Tuesday, May 12, 2009

Has Losing Its Book Editor Made A Significant Difference?

Sometime last year The Hartford Courant, my local big city paper, lost its book editor. So what else is new, right? Lots of papers lost their book editors last year.

I'm guessing the average Courant reader barely notices the difference.

Back in the day, The Courant ran book reviews on Sundays. Maybe you'd see a half dozen reviews. New books from known state authors like Stewart O'Nan, Luanne Rice, Annie Dillard, etcetera, etcetera, would be reviewed as well as buzzworthy books from new literary writers.

In the months since we've been without an editor, we're still getting around four book reviews on Sundays. There's usually a review or an article by the former book editor, such as this past weekend's piece on Connecticut author Chris Knopf. Then we get a couple of reviews that are picked up from some service, such as Sunday's review from Newsday of Laura Rider's Masterpiece by Jane Hamilton. This past weekend we also had a review of Losing Mum and Pup: A Memoir by Christopher Buckley, which originally appeared in the Los Angeles Times just four days earlier.

Diversion: If other newspapers are picking up book reviews from services rather than paying for their own, doesn't that make the service reviews unbelievably important? Isn't there going to be a uniformity of opinion on, say, Laura Rider's Masterpice, if a lot of newspapers are all running the same review?

Back to our regularly scheduled post:

So we're getting a lot of the same kinds of things in The Courant that we got when we had a book editor. We're also getting something we didn't get when we had one--reviews of children's books.

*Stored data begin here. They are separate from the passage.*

(* ===== verification/Keyx.v ===== *)
(** * Keys (packages/keyx/provider/provider.go and software.go,
    services/einvoicing/sign.go)

    The choice of a key provider, the software provider with its key files,
    and the signing identity of the e-invoicing service.  Ed25519 is a
    parameter: the key of a seed, the public key, signing and verifying.  The
    files of the key directory are a map from names to contents; reads and
    writes may fail, a write also half-way.  The PKCS#11 and cloud providers
    are parameters. *)

From S2P Require Import Prelude StrFacts Crypto EinvModel EinvStore.
From S2P Require EinvApiKeys EinvValidate.

(** ** The choice of a provider *)

Record Config := mkConfig {
  Provider : string;
  KeyDir : string;
  PKCS11Plugin : string;
  KMSBaseURL : string;
  KMSStyle : string;
  KMSToken : string;
}.

Definition ConfigFromEnv (env : string -> string) : Config :=
  mkConfig (Str.to_lower (Str.trim_space (env "KEY_PROVIDER"))) (env "KEY_DIR") (env "KEY_PKCS11_PLUGIN") (env "KMS_BASE_URL")
    (Str.to_lower (Str.trim_space (env "KMS_STYLE"))) (env "KMS_BEARER_TOKEN").

Inductive SignerProvider := software (dir : string) | pkcs11 (plugin : string) | cloudKMS (base style tok : string).

Inductive providerError := ErrUnavailable | ErrStart.

Definition Mode (p : SignerProvider) : string :=
  match p with software _ => "software" | pkcs11 _ => "pkcs11" | cloudKMS _ _ _ => "cloud-kms" end.

(** [tmp]: the temporary directory; the three answers: the key directory can
    be made, the plugin starts, the client of the KMS is built *)
Definition New (tmp : string) (mkdirOk pluginOk kmsOk : bool) (cfg : Config) : result providerError SignerProvider :=
  let p := Provider cfg in
  if bool_decide (p = "") || bool_decide (p = "software") then
    if mkdirOk then Ok (software (if bool_decide (KeyDir cfg = "") then tmp +:+ "/meridian-keys" else KeyDir cfg)) else Err ErrStart
  else if bool_decide (p = "hsm") || bool_decide (p = "pkcs11") then
    if bool_decide (PKCS11Plugin cfg = "") then Err ErrUnavailable
    else if pluginOk then Ok (pkcs11 (PKCS11Plugin cfg)) else Err ErrUnavailable
  else if bool_decide (p = "cloud-kms") || bool_decide (p = "kms") then
    if bool_decide (KMSBaseURL cfg = "") then Err ErrUnavailable
    else if kmsOk then Ok (cloudKMS (KMSBaseURL cfg) (KMSStyle cfg) (KMSToken cfg)) else Err ErrStart
  else Err ErrUnavailable.

(** ** The software provider *)

(** What a write did: nothing, all, or left the file with other contents *)
Inductive writeAnswer := written | refused | torn (left_ : string).

(** The answers during one call: whether the key file can be read, what the
    random source gives for a private key and for a secret, what the write
    does *)
Record keyIO := mkKeyIO { readOk : bool; fresh : option string; secret : option string; write : writeAnswer }.

(** The two caches in memory, and the key directory *)
Record Software := mkSoftware { keys : gmap string string; macs : gmap string string; files : gmap string string }.

Definition writeFile (w : writeAnswer) (name content : string) (fs : gmap string string) : gmap string string * bool :=
  match w with
  | written => (<[name := content]> fs, true)
  | refused => (fs, false)
  | torn left_ => (<[name := left_]> fs, false)
  end.

Definition IsHMACKeyID (keyID : string) : bool := Str.has_suffix keyID "-hmac".

Definition underscore (c : ascii) : ascii := if bool_decide (c = "-"%char) || bool_decide (c = "."%char) then "_"%char else c.
Definition envName (keyID suffix : string) : string := Str.to_upper (Str.map underscore keyID) +:+ suffix.

Definition edFile (keyID : string) : string := keyID +:+ "_ed25519.key".
Definition macFile (keyID : string) : string := keyID +:+ ".key".

Inductive keyError := badSeed | noRandom | noWrite | ErrSymmetricKey | envSeeded.

Section Keys.
Context `{Crypto} (env : string -> string)
  (seedKey pubOf : string -> string) (edSign : string -> string -> string) (edVerify : string -> string -> string -> bool).

(** A key file is taken when it can be read and has the size of a key. *)
Definition readKey (io : keyIO) (name : string) (sized : string -> bool) (fs : gmap string string) : option string :=
  if readOk io then match fs !! name with Some data => if sized data then Some data else None | None => None end else None.

Definition privateSize (s : string) : bool := (String.length s =? 64)%nat.
Definition secretSize (s : string) : bool := (32 <=? String.length s)%nat.

Definition ed25519Key (io : keyIO) (keyID : string) (s : Software) : Software * result keyError string :=
  match keys s !! keyID with
  | Some k => (s, Ok k)
  | None =>
      let keep k fs := (mkSoftware (<[keyID := k]> (keys s)) (macs s) fs, Ok k) in
      let seedHex := env (envName keyID "_SEED_HEX") in
      if negb (bool_decide (seedHex = "")) then
        match EinvApiKeys.unhexText seedHex with
        | Some seed => if (String.length seed =? 32)%nat then keep (seedKey seed) (files s) else (s, Err badSeed)
        | None => (s, Err badSeed)
        end
      else
        match readKey io (edFile keyID) privateSize (files s) with
        | Some k => keep k (files s)
        | None => match fresh io with
                  | None => (s, Err noRandom)
                  | Some k => let '(fs, ok) := writeFile (write io) (edFile keyID) k (files s) in
                              if ok then keep k fs else (mkSoftware (keys s) (macs s) fs, Err noWrite)
                  end
        end
  end.

Definition hmacKey (io : keyIO) (keyID : string) (s : Software) : Software * result keyError string :=
  match macs s !! keyID with
  | Some k => (s, Ok k)
  | None =>
      let keep k fs := (mkSoftware (keys s) (<[keyID := k]> (macs s)) fs, Ok k) in
      let v := env (envName keyID "_KEY") in
      if negb (bool_decide (v = "")) then keep v (files s)
      else
        match readKey io (macFile keyID) secretSize (files s) with
        | Some k => keep k (files s)
        | None => match secret io with
                  | None => (s, Err noRandom)
                  | Some k => let '(fs, ok) := writeFile (write io) (macFile keyID) k (files s) in
                              if ok then keep k fs else (mkSoftware (keys s) (macs s) fs, Err noWrite)
                  end
        end
  end.

Definition Sign (io : keyIO) (keyID payload : string) (s : Software) : Software * result keyError string :=
  if IsHMACKeyID keyID then
    let '(s, k) := hmacKey io keyID s in (s, match k with Ok k => Ok (hmac256 k payload) | Err e => Err e end)
  else
    let '(s, k) := ed25519Key io keyID s in (s, match k with Ok k => Ok (edSign k payload) | Err e => Err e end).

Definition PublicKey (io : keyIO) (keyID : string) (s : Software) : Software * result keyError string :=
  if IsHMACKeyID keyID then (s, Err ErrSymmetricKey)
  else let '(s, k) := ed25519Key io keyID s in (s, match k with Ok k => Ok (pubOf k) | Err e => Err e end).

Definition Rotate (io : keyIO) (keyID : string) (s : Software) : Software * result keyError unit :=
  if negb (bool_decide (env (envName keyID "_SEED_HEX") = "")) || negb (bool_decide (env (envName keyID "_KEY") = "")) then (s, Err envSeeded)
  else let mac := IsHMACKeyID keyID in
       match (if mac then secret io else fresh io) with
       | None => (s, Err noRandom)
       | Some k =>
           let '(fs, ok) := writeFile (write io) (if mac then macFile keyID else edFile keyID) k (files s) in
           if ok then
             (if mac then mkSoftware (keys s) (<[keyID := k]> (macs s)) fs else mkSoftware (<[keyID := k]> (keys s)) (macs s) fs, Ok tt)
           else (mkSoftware (keys s) (macs s) fs, Err noWrite)
       end.

(** A new process on the same directory *)
Definition reopen (s : Software) : Software := mkSoftware ∅ ∅ (files s).

(** ** The signing identity *)

Record CSIDSigner := mkSigner { s_priv : option string; s_pub : string; s_keyID : string }.

Definition shortKeyID (pub : string) : string := "csid-" +:+ hex (Str.take 4 (sha256 pub)).

Definition csidOf (k : string) : CSIDSigner := mkSigner (Some k) (pubOf k) (shortKeyID (pubOf k)).

(** [LoadCSID] on the files of its directory *)
Definition LoadCSID (mkdirOk : bool) (io : keyIO) (fs : gmap string string) : gmap string string * result keyError CSIDSigner :=
  if negb mkdirOk then (fs, Err noWrite)
  else
    let seedHex := env "CSID_SEED_HEX" in
    if negb (bool_decide (seedHex = "")) then
      (fs, match EinvApiKeys.unhexText seedHex with
           | Some seed => if (String.length seed =? 32)%nat then Ok (csidOf (seedKey seed)) else Err badSeed
           | None => Err badSeed
           end)
    else
      match readKey io "csid_ed25519.key" privateSize fs with
      | Some k => (fs, Ok (csidOf k))
      | None => match fresh io with
                | None => (fs, Err noRandom)
                | Some k => let '(fs, ok) := writeFile (write io) "csid_ed25519.key" k fs in (fs, if ok then Ok (csidOf k) else Err noWrite)
                end
      end.

(** [provPub]: the answer of a provider that is not software to [PublicKey] *)
Definition LoadCSIDWithProvider (prov : option SignerProvider) (provPub : option string) (mkdirOk : bool) (io : keyIO) (fs : gmap string string)
  : gmap string string * result keyError CSIDSigner :=
  match prov with
  | None | Some (software _) => LoadCSID mkdirOk io fs
  | Some _ =>
      (fs, match provPub with
           | Some pub => if (String.length pub =? 32)%nat then Ok (mkSigner None pub (shortKeyID pub)) else Err badSeed
           | None => Err noRandom
           end)
  end.

(** [SignPayloadECtx]; [remote]: the signature of the provider *)
Definition SignPayload (remote : string -> option string) (s : CSIDSigner) (payload : string) : option string :=
  match s_priv s with
  | None => option_map hex (remote payload)
  | Some k => Some (hex (edSign k payload))
  end.

Definition SignInvoice (remote : string -> option string) (s : CSIDSigner) (inv : CanonicalInvoice) : CanonicalInvoice * bool :=
  match SignPayload remote s (Hash inv) with
  | None => (inv, false)
  | Some sig => (inv{{ CSIDSignature := sig; CSIDKeyID := s_keyID s }}, true)
  end.

Definition Verify (pubHex payload sigHex : string) : bool :=
  match EinvApiKeys.unhexText pubHex, EinvApiKeys.unhexText sigHex with
  | Some pub, Some sig => if (String.length pub =? 32)%nat then edVerify pub payload sig else false
  | _, _ => false
  end.
End Keys.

Once a month, The Courant carries one of those theme columns on children's books, this one written by Nicholas A. Basbanes. I can't find his columns archived at The Courant's site, but he has the column that I'm looking at in Sunday's hard copy of The Courant up at his own website. According to his "About the Author" info, this column appears in a dozen newspapers.

Okay, a gang/group syndicated kidlit review when the adult books are given individual ones (even if most of them are are syndicated, too) definitely indicates The Courant considers children's books second rate. But the thing is, back when we had a book editor The Courant didn't know kids' books existed, forget about having an opinion about whether or not they were second rate. Every few years it would mention the authors attending the Connecticut Children's Book Fair, usually in a weekly insert that no one I know reads except for me. It might do an article on some phenomena like Twilight or Harry Potter, but only after everyone else in the world had covered it. Real reviews of children's literature--zip.

So a monthly children's book column is actually an improvement over what we had when we had a real book editor. I can't complain about the change.

Training Report: Trouble in family Gauthier. We have an older member with torn cartilage in her knee, which is why last week was such a disaster for me workwise. And I'm not the one in pain. I just managed to get in one segment for the 365 Story Project today, though I do have a new story arc to work with. Plus I now know what a meniscus tear is, and don't think I won't use it.